Tener un blog es casi como dirigir un zoológico de sandeces. Domesticar las ganas de desgañitarse contra algo, o de verdad hacerlo. Decir tímidamente lo que debiera gritarse hasta el punto de que brotasen pelos de los propios dientes. Tener un blog es un acto de constricción. Y al mismo tiempo es esculpir una hermosa basinica. Abandonarse ante el margen de error. Dudar de los meteorólogos. Escribir cualquier escupitajo insulso justo en el centro del mar de la sordera. Dudar de uno mismo. Créerse cualquier cosa. Oscilar. Oscilar en público. Desnudarse al compás del aplauso o el estupor agreste de cualquier multitud. Renunciar al pudor de no ser siempre incólume y certero. Trastabillar sonriendo. Tropezarse sin sentir verguenza de agitar los brazos en busca de equilibrio. Arrepentirse sin remedio viable. Vivir en voz alta.
Tomemos un simple ejemplo: En mi última oleada de espontaneidades blogueras, me percataba en público sobre mi afición por el olvido. Discernia toda una serie de sincronicidades: etílicas, sí, pero no por ello menos ciertas. Libros y cuentos y música y continuidades imaginarias, una tras otra, todas y cada una, hambrientas o saciadas de olvido. Olvidar siempre conviene. Olvidar reinventa. Permite. Nos devuelve a un principio casi siempre pulcro. Prepara el terreno de los recomienzos comodinos. Expía de toda culpa. Redunda siempre en lo posible y no en lo inconcluso. Asciende.
Pero luego sobrevinieron las consecuencias. Me olvidé de lo olvidado. Dejé mi blog. Dejé mi ascensión y mi proceso optimista. Persistí en lo cómodamente grisaceo que es no decir nada.
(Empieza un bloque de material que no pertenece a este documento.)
(* ===== verification/NatsSink.v ===== *)
(** * NatsSink: the sinks that publish to NATS

    Models [delivery/nats]: the settings both sinks share and the subject prefix
    they allow ([sink.go]), the message an event becomes ([message.go]), the
    delivery of each sink and how its end is classified ([sink.go],
    [jetstream.go]), and the errors ([errors.go]).

    A delivery is a program whose calls are the context's and the client's.  The
    client's errors are the type [Cause], with two of its sentinels as predicates;
    the encoding of an event and the reading of a header are arguments.  A string
    is its bytes; white space is that of [unicode.IsSpace], in UTF-8. *)

From Stdlib Require Import Ascii.
From S2P Require Import Prelude Domain Errors Event Text Relay Interaction.


Definition DefaultName : string := "nats".
Definition DefaultJetStreamName : string := "jetstream".
Definition DefaultSubjectPrefix : string := "hmntsk.events".
Definition DefaultTimeout : Z := (5 * 1000000000)%Z.
Definition Schema : string := "hmntsk.nats.event.v1".
Definition ContentType : string := "application/json".

Definition HeaderEventID : string := "Hmntsk-Event-Id".
Definition HeaderDeliveryID : string := "Hmntsk-Delivery-Id".
Definition HeaderAttempt : string := "Hmntsk-Attempt".
Definition HeaderEventType : string := "Hmntsk-Event-Type".
Definition HeaderTaskID : string := "Hmntsk-Task-Id".
Definition HeaderTaskType : string := "Hmntsk-Task-Type".
Definition HeaderOwnerType : string := "Hmntsk-Correlation-Owner-Type".
Definition HeaderOwnerRef : string := "Hmntsk-Correlation-Owner-Ref".
Definition HeaderActivityKey : string := "Hmntsk-Correlation-Activity-Key".
Definition HeaderSchema : string := "Hmntsk-Schema".

(** ** Errors *)

Inductive Sentinel : Type := ErrConfiguration | ErrInvalidEvent | ErrPublish.

Inductive error (Cause : Type) : Type :=
| ConfigurationError (Detail : string)
| InvalidEventError (TaskID Detail : string) (cause : option Cause)
| PublishError (Subject EventID : string) (cause : option Cause).
Arguments ConfigurationError {Cause} Detail.
Arguments InvalidEventError {Cause} TaskID Detail cause.
Arguments PublishError {Cause} Subject EventID cause.

Definition Error {Cause} (text : Cause -> string) (e : error Cause) : string :=
  match e with
  | ConfigurationError Detail => "nats: invalid configuration: " +:+ Detail
  | InvalidEventError TaskID Detail cause =>
      (if decide (TaskID = "") then "nats: invalid event" else "nats: invalid event for task " +:+ TaskID) +:+
      (if decide (Detail = "") then "" else ": " +:+ Detail) +:+
      match cause with None => "" | Some cause => ": " +:+ text cause end
  | PublishError Subject EventID cause =>
      "nats: publishing event " +:+ EventID +:+ " to subject " +:+ quote Subject +:+ ": " +:+
      match cause with None => "<nil>" | Some cause => text cause end
  end.

(** [Unwrap]: the sentinel, and the cause where there is one. *)
Definition Unwrap {Cause} (e : error Cause) : Sentinel * option Cause :=
  match e with
  | ConfigurationError _ => (ErrConfiguration, None)
  | InvalidEventError _ _ cause => (ErrInvalidEvent, cause)
  | PublishError _ _ cause => (ErrPublish, cause)
  end.

(** ** Settings *)

Module config.
Record t : Type := mk { name : string; subjectPrefix : string; timeout : Z }.
#[global] Instance eta : Eta t := fun x => mk (name x) (subjectPrefix x) (timeout x).
End config.

Module jetStreamConfig.
Record t : Type := mk { config : config.t; expectStream : string; expectStreamSet : bool }.
#[global] Instance eta : Eta t := fun x => mk (config x) (expectStream x) (expectStreamSet x).
End jetStreamConfig.

Inductive Option : Type :=
| WithName (name : string)
| WithSubjectPrefix (prefix : string)
| WithTimeout (timeout : Z).

Inductive JetStreamOption : Type :=
| Shared (opt : Option)
| WithExpectStream (stream : string).

Definition apply_option (opt : Option) (c : config.t) : config.t :=
  match opt with
  | WithName name => c <| config.name := name |>
  | WithSubjectPrefix prefix => c <| config.subjectPrefix := prefix |>
  | WithTimeout timeout => c <| config.timeout := timeout |>
  end.

Definition applyJetStream (opt : JetStreamOption) (c : jetStreamConfig.t) : jetStreamConfig.t :=
  match opt with
  | Shared opt => c <| jetStreamConfig.config := apply_option opt (jetStreamConfig.config c) |>
  | WithExpectStream stream =>
      c <| jetStreamConfig.expectStream := stream |> <| jetStreamConfig.expectStreamSet := true |>
  end.

Definition defaultConfig (name : string) : config.t := config.mk name DefaultSubjectPrefix DefaultTimeout.

(** [strings.SplitSeq(s, ".")]. *)
Fixpoint split_dots (s : string) : list string :=
  match s with
  | EmptyString => [""]
  | String c rest =>
      if decide (c = "."%char) then "" :: split_dots rest
      else match split_dots rest with
           | token :: tokens => String c token :: tokens
           | [] => [String c ""]
           end
  end.

(** The loop over the tokens. *)
Fixpoint bad_token (prefix : string) (tokens : list string) : option string :=
  match tokens with
  | [] => None
  | token :: rest =>
      if decide (token = "")
      then Some ("the subject prefix " +:+ quote prefix +:+
                 " has an empty token; remove the leading, trailing or doubled dot")
      else if decide (token = "*" \/ token = ">")
      then Some ("the subject prefix " +:+ quote prefix +:+ " contains the wildcard " +:+ quote token +:+
                 ", and a message cannot be published to a wildcard")
      else bad_token prefix rest
  end.

Definition validateSubjectPrefix {Cause} (prefix : string) : option (error Cause) :=
  if decide (prefix = "")
  then Some (ConfigurationError ("the subject prefix must not be empty; omit WithSubjectPrefix to keep " +:+
                                 quote DefaultSubjectPrefix))
  else if has_space prefix
  then Some (ConfigurationError ("the subject prefix " +:+ quote prefix +:+
                                 " contains whitespace, which a NATS subject cannot"))
  else ConfigurationError <$> bad_token prefix (split_dots prefix).

Definition validate {Cause} (c : config.t) : option (error Cause) :=
  if decide (config.name c = "")
  then Some (ConfigurationError "the sink name must not be empty; omit WithName to keep the default")
  else if decide (config.timeout c <= 0)%Z
  then Some (ConfigurationError "the publish timeout must be positive; omit WithTimeout to keep the default")
  else validateSubjectPrefix (config.subjectPrefix c).

Definition validate_jetstream {Cause} (c : jetStreamConfig.t) : option (error Cause) :=
  match validate (jetStreamConfig.config c) with
  | Some err => Some err
  | None =>
      if jetStreamConfig.expectStreamSet c && bool_decide (jetStreamConfig.expectStream c = "")
      then Some (ConfigurationError
        "the expected stream must not be empty; omit WithExpectStream to publish without the check")
      else None
  end.

(** ** Messages *)

Module Msg.
Record t : Type := mk { Subject : string; Header : gmap string (list string); Data : string }.
End Msg.

(** The options of a publication to JetStream. *)
Inductive PublishOpt : Type :=
| WithRetryAttempts (n : Z)
| ExpectStream (stream : string)
| WithMsgID (id : string).

Module JetStreamSink.
Record t : Type := mk { config : config.t; publishOpts : list PublishOpt }.
End JetStreamSink.

(** [conn] and [js] say that what the host gave is not nil. *)
Definition NewSink {Cause} (conn : bool) (opts : list Option) : result (error Cause) config.t :=
  let cfg := for_each apply_option opts (defaultConfig DefaultName) in
  if negb conn
  then Err (ConfigurationError "a NATS connection is required; pass the *nats.Conn the host dialled")
  else match validate cfg with Some err => Err err | None => Ok cfg end.

Definition NewJetStreamSink {Cause} (js : bool) (opts : list JetStreamOption)
  : result (error Cause) JetStreamSink.t :=
  let cfg := for_each applyJetStream opts (jetStreamConfig.mk (defaultConfig DefaultJetStreamName) "" false) in
  if negb js
  then Err (ConfigurationError "a JetStream context is required; pass jetstream.New on the host's connection")
  else match validate_jetstream cfg with
       | Some err => Err err
       | None =>
           Ok (JetStreamSink.mk (jetStreamConfig.config cfg)
             ([WithRetryAttempts 0] ++
              if jetStreamConfig.expectStreamSet cfg then [ExpectStream (jetStreamConfig.expectStream cfg)] else []))
       end.

Section delivering.
Context {Cause : Type} (text : Cause -> string) (is_max_payload is_bad_subject : Cause -> bool).
Context (Marshal : Event.t -> result Cause string).
Context (Header_Get : gmap string (list string) -> string -> string).

Definition no_identifier : string :=
  "the event has no identifier, so neither a consumer nor a stream could de-duplicate it".
Definition no_json : string := "the event will not marshal to JSON".

(** A header that is left out when there is nothing to say. *)
Definition optional (name value : string) (header : gmap string (list string)) : gmap string (list string) :=
  if decide (value = "") then header else <[ name := [value] ]> header.

Definition header_of (attempt : Attempt.t) : gmap string (list string) :=
  let event := Attempt.Event attempt in
  let header := <[ "Content-Type" := [ContentType] ]> (<[ HeaderSchema := [Schema] ]>
    (<[ HeaderEventID := [Event.ID event] ]> (<[ HeaderDeliveryID := [Attempt.DeliveryID attempt] ]>
    (<[ HeaderAttempt := [pretty (Attempt.Number attempt)] ]>
    (<[ HeaderEventType := [EventType_String (Event.Type_ event)] ]>
    (<[ HeaderTaskID := [Event.TaskID event] ]> (<[ HeaderTaskType := [Event.TaskType event] ]> ∅))))))) in
  let header := optional HeaderOwnerType (CorrelationData.OwnerType (Event.Correlation event)) header in
  let header := optional HeaderOwnerRef (CorrelationData.OwnerRef (Event.Correlation event)) header in
  optional HeaderActivityKey (CorrelationData.ActivityKey (Event.Correlation event)) header.

Definition message (subjectPrefix : string) (attempt : Attempt.t) : result (error Cause) Msg.t :=
  let event := Attempt.Event attempt in
  if decide (Event.ID event = "") then Err (InvalidEventError (Event.TaskID event) no_identifier None)
  else
    match Marshal event with
    | Err cause => Err (InvalidEventError (Event.TaskID event) no_json (Some cause))
    | Ok body =>
        Ok (Msg.mk (subjectPrefix +:+ "." +:+ EventType_String (Event.Type_ event)) (header_of attempt) body)
    end.

(** ** Delivering *)

(** Each call is made under the context of the attempt, which ends after the
    sink's timeout. *)
Inductive call : Type -> Type :=
| CtxErr : call (option Cause)
| PublishMsg (msg : Msg.t) : call (option Cause)
| FlushWithContext (timeout : Z) : call (option Cause)
| JetStreamPublish (timeout : Z) (msg : Msg.t) (opts : list PublishOpt) : call (option Cause).

Definition as_error (e : error Cause) : Errors.error := ExternalError (Error text e) [].

Definition publishFailed (msg : Msg.t) (cause : Cause) : Outcome.t :=
  let err := as_error (PublishError (Msg.Subject msg) (Header_Get (Msg.Header msg) HeaderEventID) (Some cause)) in
  if is_max_payload cause || is_bad_subject cause then Outcome.Permanent err else Outcome.Retryable err.

Definition deliver (cfg : config.t) (attempt : Attempt.t) (publish : Z -> Msg.t -> prog call (option Cause))
  : prog call Outcome.t :=
  match message (config.subjectPrefix cfg) attempt with
  | Err err => Ret (Outcome.Permanent (as_error err))
  | Ok msg =>
      do! err := publish (config.timeout cfg) msg in
      Ret match err with Some cause => publishFailed msg cause | None => Outcome.Delivered end
  end.

Definition publish (timeout : Z) (msg : Msg.t) : prog call (option Cause) :=
  do! ended := Interaction.call CtxErr in
  match ended with
  | Some err => Ret (Some err)
  | None =>
      do! refused := Interaction.call (PublishMsg msg) in
      match refused with
      | Some err => Ret (Some err)
      | None => Interaction.call (FlushWithContext timeout)
      end
  end.

Definition Deliver (cfg : config.t) (attempt : Attempt.t) : prog call Outcome.t := deliver cfg attempt publish.

Definition publish_jetstream (s : JetStreamSink.t) (timeout : Z) (msg : Msg.t) : prog call (option Cause) :=
  Interaction.call (JetStreamPublish timeout msg
    (JetStreamSink.publishOpts s ++ [WithMsgID (Header_Get (Msg.Header msg) HeaderEventID)])).

Definition Deliver_jetstream (s : JetStreamSink.t) (attempt : Attempt.t) : prog call Outcome.t :=
  deliver (JetStreamSink.config s) attempt (publish_jetstream s).
End delivering.
(** A page is the ledger's, up to the text of a failure to write a cursor. *)
Lemma ends_Query Q :
  (forall r, match queryPage codec (Ledger.snapshot l) (stored_query query) with
             | Ok page => r = Ok page | Err _ => exists e, r = Err e end -> Q r T) ->
  ends (Query_ json b codec query) T Q.
Proof.
  rewrite ledger_page. intros HQ. unfold Query_, page_request. cbv zeta. apply ends_obind, ends_ret.
  assert (Hb : exists s, QueryTasks b codec query = Ok s).
  { unfold QueryTasks. rewrite Hordering. cbn [negb]. fold (start_of codec q). rewrite Hstart. by eexists. }
  destruct Hb as [s ->]. cbn [rbind]. rewrite Hstart. cbn [rbind].
  apply ends_obind. eapply ends_scanned; [reflexivity|]. intros rows Hr.
  eapply fetch_tasks in Hr as (xs & Ha & Hscan & Hin); [|exact HT]. rewrite Hscan. cbv beta iota.
  apply (answer_is_list collate Hbytes json d nulls_first _ (snapshot_ids l (held_keyed _ _ _ _ HT)) held_storable
    (tables_of T) held_candidate_rows query after Hordering Hspelled Hbefore Hafter) in Ha.
  assert (Hlen : limit < length xs <-> limit < length matched) by (rewrite Ha, length_take; lia).
  apply ends_obind, ends_ret. rewrite length_fmap.
  destruct (decide (limit < length matched)) as [Hl|Hl].
  - rewrite (decide_True (P := limit < length xs)) by tauto.
    assert (Ht : take limit xs = take limit matched) by (rewrite Ha, take_take; f_equal; lia).
    rewrite <- fmap_take, fmap_last, Ht.
    assert (Hin' : Forall (fun t => t ∈ Ledger.snapshot l) (take limit matched)) by (rewrite <- Ht; by apply Forall_take).
    destruct (last (take limit matched)) as [final|] eqn:El.
    2: { apply last_None in El. pose proof (EffectiveLimit_bounds q). apply (f_equal length) in El.
         rewrite length_take in El. cbn in El. lia. }
    cbn [fmap option_fmap option_map]. unfold NextCursor, encodeCursor in *.
    change (Task.Priority (bare final)) with (Task.Priority final). change (Task.DueAt (bare final)) with (Task.DueAt final).
    change (Task.ID (bare final)) with (Task.ID final). unfold positionOf in HQ.
    destruct (CursorCodec.Marshal codec _) as [token|]; cbn [rbind] in *; [|apply HQ; by eexists].
    apply ends_obind. apply (attach_tasks collate Hbytes nulls_first json b T l); [done..|]. by apply ends_ret, HQ.
  - rewrite (decide_False (P := limit < length xs)) by tauto. cbn [fst snd].
    apply ends_obind. apply (attach_tasks collate Hbytes nulls_first json b T l); [done..|]. apply ends_ret, HQ.
    rewrite Ha, take_ge by lia. done.
Qed.
End queries.

(** ** History *)

(** A record as it is stored, and one that storing and reading changes nothing of. *)
Definition logged (r : TransitionRecord.t) : TransitionRecord.t :=
  r <| TransitionRecord.At := NormalizeTime (TransitionRecord.At r) |>.

Record FitsRecord (r : TransitionRecord.t) : Prop := {
  fit_version : Int64 (TransitionRecord.Version r);
  fit_at : Dated (TransitionRecord.At r);
  fit_from : stored_status (TransitionRecord.From r) = TransitionRecord.From r;
  fit_to : stored_status (TransitionRecord.To r) = TransitionRecord.To r
}.

Definition records (h : gmap string (list TransitionRecord.t)) : list TransitionRecord.t :=
  mjoin (map_to_list h).*2.

Record HoldsHistory (d : Dialect) (T : Contents) (l : Ledger.t) : Prop := {
  held_records : T HistoryTable ≡ₚ history_values d <$> records (Ledger.history l);
  held_filed : forall id rs, Ledger.history l !! id = Some rs ->
    Forall (fun r => TransitionRecord.TaskID r = id) rs;
  held_fit_records : Forall (fun r => FitsRecord r /\ logged r = r) (records (Ledger.history l))
}.

Lemma records_some h id rs : h !! id = Some rs -> records h ≡ₚ rs ++ records (delete id h).
Proof.
  intros H. unfold records. rewrite <- (insert_delete_id h id rs) at 1 by done.
  by rewrite map_to_list_insert by apply lookup_delete_eq.
Qed.

Lemma records_at h id : records h ≡ₚ default [] (h !! id) ++ records (delete id h).
Proof. destruct (h !! id) eqn:E; [by apply records_some|]. by rewrite delete_id. Qed.

Lemma records_insert h id rs : records (<[id := rs]> h) ≡ₚ rs ++ records (delete id h).
Proof.
  rewrite (records_some _ id rs) by apply lookup_insert_eq. by rewrite delete_insert_eq.
Qed.

Lemma records_log r h : records (Ledger.log r h) ≡ₚ records h ++ [logged r].
Proof.
  unfold Ledger.log. rewrite records_insert, (records_at h (TransitionRecord.TaskID r)).
  change (TransitionRecord.TaskID (logged r)) with (TransitionRecord.TaskID r).
  rewrite <- !app_assoc. apply Permutation_app_head, Permutation_app_comm.
Qed.
(** What a recipient is left with, against the bound. *)
Lemma one_recipient_bounds req held left :
  NoDup held -> (0 <= PruneRequest.MaxPerRecipient req)%Z ->
  left ≡ₚ filter (fun n => n ∉ evicted req held) held ->
  (PruneRequest.Strategy req = EvictOldestActive \/
   (exists n, n ∈ left /\ is_active n = false) ->
   (Z.of_nat (length left) <= PruneRequest.MaxPerRecipient req)%Z) /\
  (forall n, n ∈ held -> n ∉ left ->
     (PruneRequest.MaxPerRecipient req <= Z.of_nat (length left))%Z /\
     (forall n', n' ∈ left -> is_active n' = is_active n -> no_later oldestFirst n n') /\
     (is_active n = true ->
      PruneRequest.Strategy req = EvictOldestActive /\
      forall n', n' ∈ left -> is_active n' = true)).
Proof.
  intros Hnd Hmax Hleft.
  assert (Hin : forall n, n ∈ left <-> n ∈ held /\ n ∉ evicted req held).
  { intros n. rewrite Hleft, list_elem_of_filter. tauto. }
  assert (Hlen : length left = length held - length (evicted req held)).
  { rewrite Hleft. apply filter_out_length; [done|by apply evicted_NoDup|].
    intros n. apply evicted_in. }
  pose proof (activities held) as Hact.
  (* an inactive notification is left only when the excess was inactive *)
  assert (Hinactive : (exists n, n ∈ left /\ is_active n = false) ->
            Z.to_nat (excess_of req held) <= length (evicted_inactive req held)).
  { intros (n & [Hn Hno]%Hin & Ha). rewrite evicted_inactive_length.
    destruct (decide (Z.to_nat (excess_of req held) <= length (inactive_of held))); [lia|].
    destruct Hno. unfold evicted, evicted_inactive. apply elem_of_app. left.
    rewrite take_ge; [by apply in_activity|].
    rewrite oldest_first_perm. unfold inactive_of in *. lia. }
  split.
  - intros H. rewrite Hlen. destruct H as [Hs|Hex].
    + rewrite (evicted_length req held) by (done || lia). unfold excess_of. lia.
    + apply Hinactive in Hex. unfold evicted. rewrite length_app. unfold excess_of in *. lia.
  - intros n Hn Hnot.
    assert (Hev : n ∈ evicted req held).
    { destruct (decide (n ∈ evicted req held)); [done|]. destruct Hnot. by apply Hin. }
    assert (Hpos : (0 < excess_of req held)%Z).
    { destruct (decide (0 < excess_of req held)%Z); [done|]. unfold evicted in Hev.
      destruct (within_bound req held) as [E1 E2]; [lia|].
      rewrite E1, E2 in Hev. by apply elem_of_nil in Hev. }
    split_and!.
    + rewrite Hlen. destruct (decide (PruneRequest.Strategy req = EvictOldestActive)) as [Hs|Hs].
      * rewrite (evicted_length req held) by (done || lia). unfold excess_of in *. lia.
      * rewrite (retained_length req held) by done. unfold excess_of in *. lia.
    + intros n' [Hn' Hno]%Hin Ha. unfold evicted in Hev, Hno.
      rewrite elem_of_app in Hev, Hno. unfold evicted_active in Hev, Hno.
      destruct Hev as [Hev|Hev].
      * pose proof (taken_prefix held _ _ _ Hev) as [_ Hin'].
        eapply taken_oldest; [exact Hev|done|congruence|]. intros Hx. apply Hno. by left.
      * case_decide; [|by apply elem_of_nil in Hev].
        pose proof (taken_prefix held _ _ _ Hev) as [_ Hin'].
        eapply taken_oldest; [exact Hev|done|congruence|]. intros Hx. apply Hno. by right.
    + intros Ha. destruct (reported_recipient_only req held n Hnd Hev Ha) as [Hs Hlt].
      split; [done|]. intros n' Hn'. destruct (is_active n') eqn:Ha'; [done|].
      exfalso. assert (Z.to_nat (excess_of req held) <= length (evicted_inactive req held)) by eauto.
      lia.
Qed.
Abracé mi propio exilio-no-exilio. Olvidado lo olvidado, siempre hay chance para rehacerlo todo. Y lo intenté. Y fracasé de nuevo. No sé cómo es que me topé con mis propias palabras (quisiera no, quisiera sí), pero lo cierto es que a pesar de toda convicción, retorné sin remedio a mis embrollos. Hasta las propias metahistorias tienen cupo limitado: No se puede olvidar que se olvidó lo olvidado. El pleonasmo se cristaliza, inmisericorde, y cobra la forma de un recordatorio acuchillante y perpetuo. Cero chances. Bienvenido a la repetición.
Otra vuelta de esas tuercas que no ceden tregua. Respira: Es hora de condenarse.
La linea que separa a un valiente de un cobarde está trazada con cinismo.